# Feather Mites - What to do?



## Big Pony (23 January 2013)

My horse has always had scabs on the back of his two front legs, which dont seem to agitate him in anyway. Having done some research, i reckon they are probably feather mites (they last all year round, and he is coloured, with white legs, and although he isnt that cobby he must have some cob in him). If they dont annoy him, is it worth doing something about them, or just keeping an eye out?


----------



## MiJodsR2BlinkinTite (23 January 2013)

Firstly don't ignore feather mites as they're a form of mange (sorry can't remember whether its chorioptic or demodectic - someone on here will know for sure) and the condition can drive horses crazy.

There will be all sorts of suggestions coming on here, one of which will be (no doubt!) pig oil & sulphur, BUT whilst it may work for some horses I'd advise extreme caution as it can and does disagree with some horses, especially ones like mine with pink skin & white hair - it brought him up very sore and red. So be careful!

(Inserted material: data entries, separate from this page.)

(** * looper-pedal: the audio engine of the looper emulator

    A shallow embedding of [lib/utils.py], [lib/tracks.py] and the engine
    part of [lib/lem.py], with the properties of the recording state
    machine, the circular pre-roll buffer and the quantization step.

    Python integers are [Z]; arrays of audio frames are lists of frames;
    Python exceptions are the [Raise] case of [result]. *)

From stdpp Require Import prelude.
From Stdlib Require Import ZArith Lia.

#[local] Open Scope Z_scope.

(** ** Python values and exceptions *)

Inductive exn :=
| ZeroDivisionError
| NotImplementedError
| ValueError
| IncompleteRecordedTrackError.

Inductive result (A : Type) :=
| Ok (a : A)
| Raise (e : exn).
Arguments Ok {A} a.
Arguments Raise {A} e.

#[global] Instance result_ret : MRet result := fun A a => Ok a.
#[global] Instance result_bind : MBind result :=
  fun A B f m => match m with Ok a => f a | Raise e => Raise e end.

(** [len(l)]. *)
Definition len {A} (l : list A) : Z := Z.of_nat (length l).

(** [a % b]: the result has the sign of [b], as [Z.modulo] has. *)
Definition py_mod (a b : Z) : result Z :=
  if decide (b = 0) then Raise ZeroDivisionError else Ok (a `mod` b).

(** [int(a / b)] on integers: the true quotient truncated towards zero.
    The quotient goes through a double in Python; for the magnitudes of
    this program (below 2^53) the truncation of the double is that of the
    exact quotient. *)
Definition py_int_truediv (a b : Z) : result Z :=
  if decide (b = 0) then Raise ZeroDivisionError else Ok (Z.quot a b).

(** A slice bound of a sequence of length [n]: negative bounds count from
    the end, and everything is clamped to [0..n]. *)
Definition py_bound (n i : Z) : Z :=
  if decide (i < 0) then Z.max (i + n) 0 else Z.min i n.

(** [l[a:b]]; [None] is an omitted bound. *)
Definition py_slice {A} (l : list A) (a b : option Z) : list A :=
  let n := len l in
  let s := from_option (py_bound n) 0 a in
  let e := from_option (py_bound n) n b in
  take (Z.to_nat (e - s)) (drop (Z.to_nat s) l).

(** [l[a:b] = src] on a numpy array: the array keeps its size, so [src]
    must have the length of the slice, or be a single row, which is
    broadcast. *)
Definition py_setslice {A} (l : list A) (a b : option Z) (src : list A)
  : result (list A) :=
  let n := len l in
  let s := from_option (py_bound n) 0 a in
  let e := Z.max s (from_option (py_bound n) n b) in
  if decide (len src = e - s) then
    Ok (take (Z.to_nat s) l ++ src ++ drop (Z.to_nat e) l)
  else
    match src with
    | [x] => Ok (take (Z.to_nat s) l ++ replicate (Z.to_nat (e - s)) x
                   ++ drop (Z.to_nat e) l)
    | _ => Raise ValueError
    end.

(** ** lib/constants.py *)

Definition SAMPLERATE : Z := 44100.
Definition BLOCKSIZE : Z := 100.
Definition CHANNELS : Z := 2.

(** One frame: [CHANNELS] samples of [DTYPE] (int16). *)
Definition Frame : Type := Z * Z.

(** A row of [np.zeros(shape=(n, CHANNELS))]. *)
Definition silence : Frame := (0, 0).

(** [np.zeros(shape=(n, CHANNELS), dtype=DTYPE)]. *)
Definition np_zeros (n : Z) : result (list Frame) :=
  if decide (n < 0) then Raise ValueError
  else Ok (replicate (Z.to_nat n) silence).

(** ** lib/utils.py *)

Inductive UserRecordingEvents := START | STOP.

#[global] Instance UserRecordingEvents_eq_dec : EqDecision UserRecordingEvents.
Proof. solve_decision. Defined.

Module Queue.
Section Queue.
Context {A : Type}.

Definition t := list A.

Definition init : t := [].

Definition push (self : t) (item : A) : t := self ++ [item].

(** [self._items.pop(0)]; the callers test [empty()] first. *)
Definition pop (self : t) : option (A * t) :=
  match self with
  | [] => None
  | x :: q => Some (x, q)
  end.
(** C5 at a failing input.  One attempt on a fresh simulator, with a
    payload that survives the channel and a disk that cannot be written:
    the outcome is recorded, and then the failure of [save_statistics] is
    recorded as a second, lost, transmission. *)
Theorem persistence_failure_counted_twice :
  let s := transmit (__init__ 0.1) (Build_Environment 0.25)
             (Build_Draws 0.75 0 1) false (Packet.Packet (PStr (codes "a"))) in
  packet_loss s = [false; true] /\
  total_transmissions s = 2 /\
  successful_transmissions s = 1 /\
  length (latency_data s) = 1%nat /\
  transmit (__init__ 0.1) (Build_Environment 0.25)
    (Build_Draws 0.75 0 1) true (Packet.Packet (PStr (codes "a")))
  = mkSim 0.1 [0%float] [false] 1 1 10 0.05 0.5.
Proof. vm_compute. repeat split. Qed.

(** C9, as the code has it.  For every attempt that reaches the decode
    step, the flag that the attempt appends to the loss history is true
    exactly when the decoded object is [None]: [transmit] tests
    [decoded_data is None] and never compares with the payload. *)
Theorem lost_flag_is_decode_failure :
  forall self env rnd disk_ok packet encoded decoded,
    Packet.encode packet = Ok encoded ->
    Packet.decode (corrupt_data self rnd encoded) = Ok decoded ->
    nth_error (packet_loss (transmit self env rnd disk_ok packet))
              (length (packet_loss self))
    = Some (is_none decoded).
Proof.
  intros self env rnd disk_ok packet encoded decoded He Hd.
  rewrite (transmit_after_decode _ _ _ _ _ _ _ He Hd).
  destruct (after_decode_histories self env disk_ok decoded)
    as (_ & [[Hp _] | [Hp _]]); rewrite Hp.
  - rewrite nth_error_app2 by lia. now rewrite Nat.sub_diag.
  - rewrite <- app_assoc. rewrite nth_error_app2 by lia.
    now rewrite Nat.sub_diag.
Qed.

There are all sorts of topical applications, but my vet prescribed three separate doses of ivermectin wormer; given at two-weekly intervals. This did clear the situation up a bit but you have to be careful of using wormers like this coz overloading can mean they don't do the job they're actually meant to do, i.e. kill worms.

Sorry, having re-read your post again, IF the scabs are on the backs of the legs rather than the heels area it might not be feather mites. Feather mites can be seen with the naked eye on the heels/fetlock area; they're like little black bits of small grit basically, but if your problem is higher up the leg, like behind the knee? - then it might be mallenders?? (sorry can't remember the modern name  - there was always "mallenders" and "fallenders" when I was in Pony Club a good many years ago.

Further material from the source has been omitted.